5. Jealousy and envy: fundamental differences

It is relatively frequent, especially when the object of desire is a relationship with someone, that envy and jealousy are used indistinctly to refer to the feeling of frustration that causes not enjoy that personal relationship.

The reason that envy and jealousy are often confused is that they usually occur jointly . That is, jealousy is given to people who are considered more attractive or qualities than oneself, with which the alleged rival is envied. However, these are two concepts that, although related, do not refer to the same.
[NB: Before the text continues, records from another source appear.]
(** A part one byte over the limit. *)
Definition oversized_part : Files.Part := {|
  Files.filename := "big.bin";
  Files.contentType := "application/octet-stream";
  Files.content := {| Files.byteLength := 26214401; Files.byteAt := fun _ => Byte.x00 |};
|}.

Definition oversized_request : Files.Request := {|
  Files.req_session := as_user "alice";
  Files.params_name := "";
  Files.file_part := Some oversized_part;
  Files.now := 1700000000000;
|}.

Definition one_file_bucket : list (string * Files.S3Object) :=
  [("alice/1700000000000-a.txt",
    {| Files.Body := small_buffer; Files.ContentType := "text/plain" |})].

Definition example_entropy : Auth.Entropy := {| Auth.boot := "s0"; Auth.fresh := "s1" |}.

Definition later_entropy : Auth.Entropy := {| Auth.boot := "s2"; Auth.fresh := "s3" |}.

(** No credential file yet, nobody logged in. *)
Definition fresh_state : Auth.State := {| Auth.fs := ∅; Auth.session := {| user := None |} |}.

(** A credential file holding only the default account. *)
Definition admin_state : Auth.State := {|
  Auth.fs := {[ Auth.USERS_FILE := {[ "admin" := "s0r" ]} ]};
  Auth.session := {| user := None |};
|}.

(** After ["alice"] has registered with ["pw1"] on [fresh_state]. *)
Definition alice_state : Auth.State := {|
  Auth.fs := {[ Auth.USERS_FILE := {[ "admin" := "s0r"; "alice" := "s1pw1" ]} ]};
  Auth.session := as_user "alice";
|}.

(** ** The CORS origin check

  The function given as [origin] to [cors({ origin, credentials: true })]:
  [callback(null, true)] is [inr true] and [callback(err)] is [inl err].
  The request may carry no [Origin] header. *)

Module Cors.

Definition allowedOrigins : list string :=
  [ "https://jogendradipeng11-png.github.io";
    "https://radhe-krishna-h7lq.onrender.com" ].

(** [list.includes(x)] on strings *)
Definition includes (l : list string) (x : string) : bool :=
  existsb (String.eqb x) l.

(** [!origin]: no header, or an empty one. *)
Definition no_origin (o : option string) : bool :=
  match o with
  | None => true
  | Some s => String.eqb s ""
  end.

Definition origin (o : option string) : Js.Error + bool :=
  if no_origin o then inr true
  else if includes allowedOrigins (default "" o) then inr true
  else inl (Js.Err "CORS Not Allowed").

End Cors.

(** ** Reading the storage calls of a run *)

(** The bucket a call names, and the key (or key prefix) it addresses. *)
Definition call_bucket {X : Type} (c : Files.Storage X) : string :=
  match c with
  | Files.PutObjectCommand bucket _ _ _ => bucket
  | Files.ListObjectsV2Command bucket _ => bucket
  | Files.DeleteObjectCommand bucket _ => bucket
  | Files.SignGetObjectCommand bucket _ _ => bucket
  end.

Definition call_key {X : Type} (c : Files.Storage X) : string :=
  match c with
  | Files.PutObjectCommand _ key _ _ => key
  | Files.ListObjectsV2Command _ prefix => prefix
  | Files.DeleteObjectCommand _ key => key
  | Files.SignGetObjectCommand _ key _ => key
  end.

(** The storage calls among the events, in number. *)
Fixpoint storage_calls (evs : list Files.Event) : nat :=
  match evs with
  | [] => 0
  | Files.Called _ :: r => S (storage_calls r)
  | Files.Logged _ :: r => storage_calls r
  end.

(** Every storage call among the events names [bucket] and addresses a
  key under [prefix]. *)
Fixpoint confined (bucket prefix : string) (evs : list Files.Event) : Prop :=
  match evs with
  | [] => True
  | Files.Called call :: r =>
      call_bucket call = bucket /\ String.prefix prefix (call_key call) = true /\
      confined bucket prefix r
  | Files.Logged _ :: r => confined bucket prefix r
  end.

(** The events of a route run on a backend. *)
Definition events_of (be : Files.Backend) (p : Files.io Outcome)
    (b : list (string * Files.S3Object)) : list Files.Event :=
  snd (Files.run be p b).

(** The keys a bucket holds. *)
Definition bucket_keys (b : list (string * Files.S3Object)) : list string := map fst b.

(** Requests that name a listed entry. *)
Definition delete_entry_request : Files.Request :=
  plain_request "alice" "1700000000000-a.txt" 1700000000002.

Definition nested_delete_request : Files.Request :=
  plain_request "a" "b/1700000000000-x.txt" 1700000000002.

(** * Properties *)

(** ** The definitions on examples *)

Example basename_plain : Path.basename "alice/1700000000000-a.txt" = "1700000000000-a.txt".
Proof. reflexivity. Qed.

Example basename_nested : Path.basename "alice/dir/f.txt" = "f.txt".
Proof. reflexivity. Qed.

Example basename_trailing : Path.basename "alice/dir//" = "dir".
Proof. reflexivity. Qed.

Example basename_only_slashes : Path.basename "///" = "".
Proof. reflexivity. Qed.

Example uploadKey_example :
  Keys.uploadKey "alice" 1700000000000 "a.txt" = "alice/1700000000000-a.txt".
Proof. reflexivity. Qed.

Example get_constructor :
  Js.get {[ "admin" := "s0r" ]} "constructor" = Js.Inherited "constructor".
Proof. reflexivity. Qed.

Example get_unknown : Js.get {[ "admin" := "s0r" ]} "alice" = Js.Undefined.
Proof. reflexivity. Qed.

Example register_on_fresh_state :
  Auth.serve (Auth.register (hasher := plain_bcrypt) example_entropy
                {| Auth.username := "alice"; Auth.password := "pw1" |}) fresh_state
  = (res_json (success true), alice_state).
Proof. vm_compute. reflexivity. Qed.

(** The scenario of a first session: upload a ten-byte [a.txt], list,
  ask for a link, delete, list again. *)
Example file_round_trip :
  let ep := "https://s3.example" in
  let up := Files.route "bucket" Files.PostUpload (upload_request "alice" "a.txt" 1700000000000) in
  let ls := Files.route "bucket" Files.GetFiles (plain_request "alice" "" 1700000000001) in
  let named := plain_request "alice" "1700000000000-a.txt" 1700000000002 in
  let b1 := Files.bucket_after ep up [] in
  let b2 := Files.bucket_after ep (Files.route "bucket" Files.DeleteFile named) b1 in
  Files.answer ep up [] = res_json (success true) /\
  Files.answer ep ls b1 = res_json (Js.JArr ["1700000000000-a.txt"]) /\
  Files.answer ep (Files.route "bucket" Files.GetFile named) b1
    = res_json (Js.JObj [("url", Js.JStr
        "https://s3.example/bucket/alice/1700000000000-a.txt?X-Amz-Expires=3600")]) /\
  Files.answer ep (Files.route "bucket" Files.DeleteFile named) b1 = res_json (success true) /\
  Files.answer ep ls b2 = res_json (Js.JArr []).
Proof. repeat split; reflexivity. Qed.

(** ** Strings *)

Section StringFacts.
Import JsString.

Lemma noSlash_head (c : ascii) (s : string) :
  noSlash (String c s) = true -> c <> slash /\ noSlash s = true.
Proof.
  simpl. intros Hc. apply andb_true_iff in Hc as [Hc Hs]. split; [|exact Hs].
  intros ->. rewrite Ascii.eqb_refl in Hc. discriminate.
Qed.

Lemma length_append (s t : string) :
  String.length (s +:+ t) = String.length s + String.length t.
Proof. induction s as [|c s IH]; simpl; [reflexivity | now rewrite IH]. Qed.

Lemma get_append_right (s t : string) (j : nat) :
  String.get (String.length s + j) (s +:+ t) = String.get j t.
Proof. induction s as [|c s IH]; simpl; [reflexivity | exact IH]. Qed.

Lemma substring_all (s : string) : String.substring 0 (String.length s) s = s.
Proof. induction s as [|c s IH]; simpl; [reflexivity | now rewrite IH]. Qed.

Lemma substring_append_right (s t : string) :
  String.substring (String.length s) (String.length t) (s +:+ t) = t.
Proof. induction s as [|c s IH]; simpl; [apply substring_all | exact IH]. Qed.

Lemma isSlashAt_noSlash (s : string) (j : nat) : noSlash s = true -> isSlashAt s j = false.
Proof.
  unfold isSlashAt. revert j. induction s as [|c s IH]; intros j Hs.
  - destruct j; reflexivity.
  - apply noSlash_head in Hs as [Hc Hs]. destruct j as [|j]; simpl.
    + now apply Ascii.eqb_neq.
    + now apply IH.
Qed.

Lemma prefix_cons_iff (a b : ascii) (s t : string) :
  String.prefix (String a s) (String b t) = true <-> a = b /\ String.prefix s t = true.
Proof.
  cbn [String.prefix]. destruct (ascii_dec a b) as [Hab|Hab]; split.
  - now intros Hp.
  - now intros [_ Hp].
  - discriminate.
  - now intros [Heq _].
Qed.

(** Two slash-free names followed by a separator: one is a prefix of the
  other only when they are the same name. *)
Lemma prefix_separated (u2 u1 rest : string) :
  noSlash u1 = true -> noSlash u2 = true ->
  String.prefix (u2 +:+ "/") (u1 +:+ "/" +:+ rest) = true -> u1 = u2.
Proof.
  revert u1. induction u2 as [|c2 u2 IH]; intros [|c1 u1] H1 H2 Hp;
    cbn [String.append] in Hp.
  - reflexivity.
  - apply noSlash_head in H1 as [Hc _].
    apply prefix_cons_iff in Hp as [Heq _]. now destruct Hc.
  - apply noSlash_head in H2 as [Hc _].
    apply prefix_cons_iff in Hp as [Heq _]. now destruct Hc.
  - apply noSlash_head in H1 as [_ H1]. apply noSlash_head in H2 as [_ H2].
    apply prefix_cons_iff in Hp as [-> Hp].
    f_equal. now apply IH.
Qed.

Lemma length_nonempty (s : string) : s <> "" -> exists k, String.length s = S k.
Proof. destruct s as [|c s]; [congruence | intros _; now exists (String.length s)]. Qed.

Lemma append_assoc (s t r : string) : (s +:+ t) +:+ r = s +:+ t +:+ r.
Proof. induction s as [|c s IH]; simpl; [reflexivity | now rewrite IH]. Qed.

End StringFacts.

(** ** [path.basename] on a key whose last component follows a separator *)

Section Basename.
Import JsString Path.
Variables (pre rest : string).
Hypothesis rest_noSlash : noSlash rest = true.

Let path := pre +:+ String slash rest.

Lemma isSlashAt_separator : isSlashAt path (String.length pre) = true.
Proof.
  unfold isSlashAt, path. rewrite <- (Nat.add_0_r (String.length pre)).
  rewrite get_append_right. reflexivity.
Qed.

Lemma isSlashAt_component (j : nat) : isSlashAt path (String.length pre + S j) = false.
Proof.
  unfold isSlashAt, path. rewrite get_append_right. simpl.
  now apply isSlashAt_noSlash.
Qed.

(** Once the end of the component is marked, the walk runs down to the
  separator and stops there. *)
Lemma basename_loop_component (m : nat) (st : scan) (e : nat) :
  end_ st = Some e -> matchedSlash st = false ->
  basename_loop path (String.length pre + S m) st =
  {| start := String.length pre + 1; end_ := Some e; matchedSlash := false |}.
Proof.
  intros He Hm. induction m as [|m IH].
  - replace (String.length pre + 1) with (S (String.length pre)) by lia.
    cbn [basename_loop]. rewrite isSlashAt_separator, Hm, He.
    cbn [negb]. f_equal. lia.
  - replace (String.length pre + S (S m)) with (S (String.length pre + S m)) by lia.
    cbn [basename_loop]. rewrite isSlashAt_component, He. exact IH.
Qed.

Lemma substring_component :
  String.substring (String.length pre + 1) (String.length rest) path = rest.
Proof.
  unfold path. clear rest_noSlash. induction pre as [|c s IH]; simpl.
  - apply substring_all.
  - exact IH.
Qed.

Lemma basename_component : rest <> "" -> basename path = rest.
Proof.
  intros Hne. destruct (length_nonempty rest Hne) as [k Hk].
  unfold basename.
  assert (Hlen : String.length path = S (String.length pre + S k)).
  { unfold path. rewrite length_append. simpl. lia. }
  rewrite Hlen. cbn [basename_loop].
  rewrite isSlashAt_component. cbn [end_].
  rewrite (basename_loop_component _ _ (String.length pre + S k + 1)) by reflexivity.
  cbn [end_ start]. unfold slice.
  replace (String.length pre + S k + 1 - (String.length pre + 1))
    with (String.length rest) by lia.
  apply substring_component.
Qed.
The main difference is found in that while envy is given regarding an attribute or element that is not possessed, jealousy occurs when there is fear of the loss of an element with which it was counted (usually personal relationships). Also, another difference can be found in the fact that envy occurs between two people (envied and subject who envies) with respect to an element, in the case of jealousy a triadic relationship is established (person with jealousy, person with respect to the that they are jealous and third person that could snatch the second). The third difference would be in the fact that the lattice comes together with a sense of betrayal, while in the case of envy this does not usually happen.

Bibliographic references:

  • Burton, N. (2015). Heaven and Hell: The Psychology of the Emotions. United Kingdom: Acheron Press.
  • Klein, M. (1957). Envy and gratitude. Buenos Aires. Paidos.
  • Parrott, W.G. (1991). The emotional experiences of envy and jealousy, The psychology of jealousy and envy. Ed. P. Salovey. New York: Guilford.
  • Parrot, W.G. & Smith, R.H. (1993) .Distinguishing the experiences of envy and jealousy. Journal of Personality and Social Psychology, 64.
  • Rawls, J. (1971). A Theory of Justice, Cambridge, MA: Belknap Press.
  • Schoeck, H. (1966). Envy: A Theory of Social Behavior, Glenny and Ross (trans.), New York: Harcourt, Brace
  • Smith, R.H. (Ed.) (2008). Envy: Theory and research. New York, NY: Oxford University Press.
  • Takahashi, H .; Kato, M .; Mastuura, M .; Mobbs, D .; Suhara, T. & Okubo, Y. (2009) .When Your Gain Is My Pain and Your Pain Is My Gain: Neural Correlates of Envy and Schadenfreude. Science, 323; 5916; 937-939.
  • Van de Ven, N .; Hoogland, C.E .; Smith, R.H .; van Dijk, W.W .; Breugelmans, S.M .; Zeelenberg, M. (2015). When envy leads to schadenfreude. Cogn.Emot .; 29 (6); 1007-1025
  • West, M. (2010). Envy and difference. The Society of Analytical Psychology.